(** * ActivationBuffer: a buffer of model activations, its refill and sampling

    Shallow embedding of [buffer.py] (class [ActivationBuffer]) and the
    properties of its refill / sampling controller.

    Conventions of the embedding.
    - Integers of the configuration ([n_ctxs], [ctx_len], [in_batch_size],
      [out_batch_size]) are [Z]; Python's [//] on them is [Z.div] (floor).
    - A 2-D tensor is a [Tensor]: its number of columns and the list of its
      rows; the rows are opaque values of a type [V].  A tapped tensor of
      shape [B, S, F] is a [Tensor3]: its width [F] and its vectors.
      [empty] and [cat] check the widths as torch does and raise
      RuntimeError.
    - The comparison of the unread count, an int64 tensor, with the Python
      int [n_ctxs * ctx_len // 2] converts the latter to 64 bits and raises
      OverflowError when it does not fit.
    - The text generator [data] is the list of the items it has yet to yield.
    - The language model is a function [trace] from a batch of texts and a
      maximal length to the tapped values and the attention mask.
    - [t.randperm] is an oracle [randperm : nat -> list nat]; the properties
      that need it assume it returns a permutation of [0 .. n-1].
    - The object is mutated in place and exceptions leave it as it is at
      the raise: computations are functions from a buffer to an [outcome]
      that carries the buffer in both the normal and the exceptional case.
    - The [while] loops of [refresh] are bounded by a fuel argument.
    - [io] ranges over the three documented modes; the device is left out. *)

From Stdlib Require Import String.
From Stdlib Require Import List ZArith Lia Bool Permutation Arith.
Import ListNotations.

Set Implicit Arguments.
Set Warnings "-register-all".

(** ** Exceptions *)

Inductive exn : Type :=
| ValueError (msg : string)
| StopIteration (msg : string)
| IndexError
| TypeError
| RuntimeError
| OverflowError.

(** ** Tensor primitives *)

Module Torch.

Section Rows.
Context {A : Type}.

(** [l[mask]] on the first dimension, the lengths being equal. *)
Fixpoint select (l : list A) (mask : list bool) : list A :=
match l, mask with
| x :: l', b :: mask' =>
    if b then x :: select l' mask' else select l' mask'
| _, _ => []
end.

(** [l[idxs]] for a list of integer positions; [None] when a position is
  out of range (torch raises IndexError). *)
Fixpoint take (l : list A) (idxs : list nat) : option (list A) :=
match idxs with
| [] => Some []
| i :: idxs' =>
    match nth_error l i, take l idxs' with
    | Some v, Some vs => Some (v :: vs)
    | _, _ => None
    end
end.

(** [l[:k]] with Python's reading of a negative bound. *)
Definition py_prefix (k : Z) (l : list A) : list A :=
if (0 <=? k)%Z then firstn (Z.to_nat k) l
else firstn (Z.to_nat (Z.of_nat (length l) + k)) l.

(** [x[mask]] where [x] has shape [B, S, F] and [mask] has shape [B, S]:
  the rows at the true positions, in row-major order; [None] when the
  shapes differ. *)
Fixpoint select2 (x : list (list A)) (mask : list (list bool))
: option (list A) :=
match x, mask with
| [], [] => Some []
| r :: x', m :: mask' =>
    if Nat.eqb (length m) (length r)
    then option_map (app (select r m)) (select2 x' mask')
    else None
| _, _ => None
end.

End Rows.

(** [~read] *)
Definition invert (read : list bool) : list bool := map negb read.

(** [mask.sum()] *)
Definition sum (mask : list bool) : nat := length (filter (fun b => b) mask).

(** [mask.nonzero()], as the list of the positions (shape [n, 1]). *)
Fixpoint nonzero_from (i : nat) (mask : list bool) : list nat :=
match mask with
| [] => []
| b :: mask' =>
    if b then i :: nonzero_from (S i) mask' else nonzero_from (S i) mask'
end.

Definition nonzero (mask : list bool) : list nat := nonzero_from 0 mask.

(** The result of [.squeeze()] on a tensor of shape [n, 1]: every dimension
  of size one is dropped, so one position gives a 0-dimensional tensor. *)
Inductive Index : Type :=
| Scalar (i : nat)
| Vector (l : list nat).

Definition squeeze (l : list nat) : Index :=
match l with
| [i] => Scalar i
| _ => Vector l
end.

(** [len(u)]: a 0-dimensional tensor has no length (TypeError). *)
Definition len_index (u : Index) : option nat :=
match u with
| Scalar _ => None
| Vector l => Some (length l)
end.

(** [u[p]] for a tensor of positions [p]. *)
Definition index (u : Index) (p : list nat) : option (list nat) :=
match u with
| Scalar _ => None
| Vector l => take l p
end.

(** [read[i] = True] *)
Fixpoint set_true (i : nat) (read : list bool) : list bool :=
match read, i with
| [], _ => []
| _ :: read', O => true :: read'
| b :: read', S i' => b :: set_true i' read'
end.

--*--

> _Exercise_: Copy every line of the data that carries the word "sampling".

> _Written response_:
(** * ActivationBuffer: a buffer of model activations, its refill and sampling
    properties of its refill / sampling controller.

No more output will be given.